Icra has forecast that non-food credit growth will slow down to 8 to 8.5 per cent during FY’20 from 13.3 per cent in FY’19, as fresh loans during the year have been very low. The ratings firm also expects bond market to grow at a slower pace as they remain risk averse towards NBFCs.
Bond volumes is expected to moderate to 4% in FY’20 from 12% in FY’19. Additionally, the recent changes in mutual funds regulations are likely to result in a decline in the volume of commercial paper (CP) outstanding by March’20. Local resources -bank credit, corporate bonds and CP outstanding – growth is expected to slow down to 6.2-6.8% in FY’20 from 13.5% during FY’19.

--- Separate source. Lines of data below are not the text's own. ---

(** What the child sees: the pages of the parent below [sz]. *)
Lemma shared_view s0 l0 ds d0 d sz s l :
  sharing s0 l0 ds d0 d s l (npages sz) (npages sz) -> d0 ∈ ds -> d ∈ ds -> d0 <> d ->
  0 <= sz <= KERNBASE ->
  (forall j, 0 <= j < NUPAGES -> upte (k_mem s0) d j = 0) ->
  forall va, 0 <= va < KERNBASE ->
    user_byte (k_mem s) d va =
    (if va / 4096 <? npages sz then user_byte (k_mem s) d0 va else None) /\
    user_pa (k_mem s) d va true = None.
Proof.
  intros [Hs Hq Hv Hu _] Hd0 Hd Hne Hsz Hz va Hva. pose proof (page_index va Hva) as Hi.
  rewrite !user_byte_eq by done. unfold user_pa. rewrite pte_of_page by (unfold word, KERNBASE in *; lia).
  cbn zeta. rewrite !Hu by (by apply elem_of_spots).
  destruct (Z.ltb_spec (va / 4096) (npages sz)) as [Hlt|Hge].
  - rewrite (decide_False (P := d = d0 /\ _)), !decide_True by naive_solver. split; [done|].
    destruct (share_bits (upte (k_mem s0) d0 (va / 4096)) (upte_word _ _ _)) as (_ & _ & _ & _ & _ & -> & _).
    by rewrite andb_false_r.
  - rewrite !(decide_False (P := _ /\ _)) by lia. by rewrite Hz.
Qed.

Commenting on the trend, Mr. Anil Gupta, Sector Head – Financial Sector Rating, ICRA, says, “A shift of large borrowers such as NBFCs and housing finance companies (HFCs) to the banking system for their funding requirements, had boosted bank credit growth in FY’19” said Anil Gupta, Sector Head – Financial Sector Rating, Icra. “ However, factors such as muted economic growth, lower working capital requirements of various borrowers, as well as risk aversion among lenders, have compressed incremental credit in H1 FY2020.”

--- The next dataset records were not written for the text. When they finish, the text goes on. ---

Lemma six_free : free_list six_state six_pages.
Proof.
  split.
  - vm_compute. repeat split; reflexivity.
  - apply (bool_decide_unpack _). vm_compute. exact I.
  - repeat constructor; vm_compute; done.
Qed.

Lemma six_in_kernel : exists p, in_kernel six_state 0 p /\ p_pgdir p = pg 0 /\ p_sz p = 4096.
Proof.
  eexists. split; [split; [reflexivity|reflexivity| |split; done]|done].
  exists (0, 0)%nat. eexists. split; reflexivity.
Qed.

Lemma sample_new_dir s l ds d :
  spaces s (d :: l) ds -> (length ds < NPROC)%nat -> spaces (new_dir_state d s) l (d :: ds) /\
  cow_quiet s (new_dir_state d s) /\
  (forall d' j, (d', j) ∈ spots ds -> upte (k_mem (new_dir_state d s)) d' j = upte (k_mem s) d' j) /\
  (forall j, 0 <= j < NUPAGES -> upte (k_mem (new_dir_state d s)) d j = 0).
Proof.
  intros Hs Hn. destruct (fresh_dir s l d) as [Hnd Hz]; [apply Hs|apply Hs|].
  destruct (spaces_new_dir s (d :: l) ds d _ l Hs Hn Hnd) as [Hs' _].
  { intros v Hv. apply Hz. unfold word, KERNBASE in *. lia. }
  split_and!; [done|apply quiet_cow, (nd_quiet _ _ _ _ _ Hnd)| |].
  - intros d' j. by apply (nd_entries s (d :: l) ds d _ l (sp_layout _ _ _ Hs) Hnd).
  - intros j Hj. apply Hz. by apply page_word.
Qed.

Definition two_dirs : list Z := [pg 1; pg 0].

Lemma dir0_in : pg 0 ∈ two_dirs.
Proof. right. left. Qed.
Lemma dir1_in : pg 1 ∈ two_dirs.
Proof. left. Qed.
Lemma spot0 d : d ∈ two_dirs -> (d, 0) ∈ spots two_dirs.
Proof. intros Hd. by apply elem_of_spots. Qed.

Lemma dirs_ok : spaces dirs_state [pg 2; pg 3; pg 4; pg 5] two_dirs /\ cow_quiet six_state dirs_state /\
  forall d j, (d, j) ∈ spots two_dirs -> upte (k_mem dirs_state) d j = 0.
Proof.
  destruct (sample_new_dir six_state [pg 1; pg 2; pg 3; pg 4; pg 5] [] (pg 0)) as (H1 & Q1 & _ & Z1);
    [apply spaces_none; [exact six_free|exact six_ready]|unfold NPROC; simpl; lia|].
  destruct (sample_new_dir _ _ _ (pg 1) H1) as (H2 & Q2 & E2 & Z2); [unfold NPROC; simpl; lia|].
  split_and!; [exact H2|by eapply cow_quiet_trans|].
  intros d j [Hd Hj]%elem_of_spots. apply elem_of_cons in Hd as [->|Hd]; [by apply Z2|].
  unfold dirs_state. rewrite E2 by (by apply elem_of_spots). apply list_elem_of_singleton in Hd as ->. by apply Z1.
Qed.

Lemma page_ok : spaces page_state [pg 3; pg 4; pg 5] two_dirs /\ cow_quiet six_state page_state /\
  unused page_state [pg 3; pg 4; pg 5] two_dirs (pg 2) /\
  forall d j, (d, j) ∈ spots two_dirs -> upte (k_mem page_state) d j = 0.
Proof.
  destruct dirs_ok as (Hs & Hq & Hz).
  destruct (spaces_pop dirs_state (pg 2) [pg 3; pg 4; pg 5] two_dirs (fun m => mset m (v2p (pg 2)) 0 PGSIZE) Hs)
    as (Hs1 & Hu & _ & Hq1 & He & _).
  { apply frame_zero. split; vm_compute; done. }
  split_and!; [exact Hs1|by eapply cow_quiet_trans|done|].
  intros d j Hx. unfold page_state. by rewrite He, Hz.
Qed.

Local Opaque page_state.

(** The mapping succeeds. *)
Lemma one_page_ok perm :
  code (map_page perm) = 0 -> 0 <= perm < 4096 ->
  exists l, spaces (one_page perm) l two_dirs /\ cow_quiet six_state (one_page perm) /\
  forall d j, (d, j) ∈ spots two_dirs -> upte (k_mem (one_page perm)) d j =
    tset (fun _ _ => 0) (pg 0) 0 (map_entry (pg 2 - KERNBASE) perm) d j.
Proof.
  intros Hc Hp. destruct page_ok as (Hs & Hq & Hu & Hz).
  assert (H0 : upte (k_mem page_state) (pg 0) 0 = 0) by (apply Hz, spot0, dir0_in).
  assert (Hk : 0 <= 0 < NUPAGES) by (unfold NUPAGES; lia).
  pose proof (map_fresh page_state _ two_dirs (pg 0) 0 (pg 2) perm [] Hs Hu dir0_in Hk H0 Hp) as Hm.
  destruct Hm as (r & s' & l' & E & Hq' & _ & _ & _ & _ & Hres).
  unfold code, one_page in *. unfold map_page in *. rewrite E in *. cbn [after] in *.
  destruct Hres as [(-> & _)|(_ & Hs' & He)]; [discriminate Hc|]. clear Hc E. exists l'. split_and!; [exact Hs'| |].
  - eapply cow_quiet_trans; [exact Hq|]. eapply cow_quiet_trans; [exact Hq'|]. done.
  - intros d j Hx. cbn. rewrite He by done. unfold tset. by rewrite Hz.
Qed.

The recent data on bank credit released by the Reserve Bank of India (RBI) reveals that the contraction in incremental credit outstanding to the services as well as the industrial segments, offset the entire growth in credit to the retail segment during H1 FY2020. Within services, the credit outstanding to NBFCs increased. However, the decline in trade credit and other services (which also includes HFCs) resulted in the overall contraction in credit outstanding to the services segment in H1 FY2020.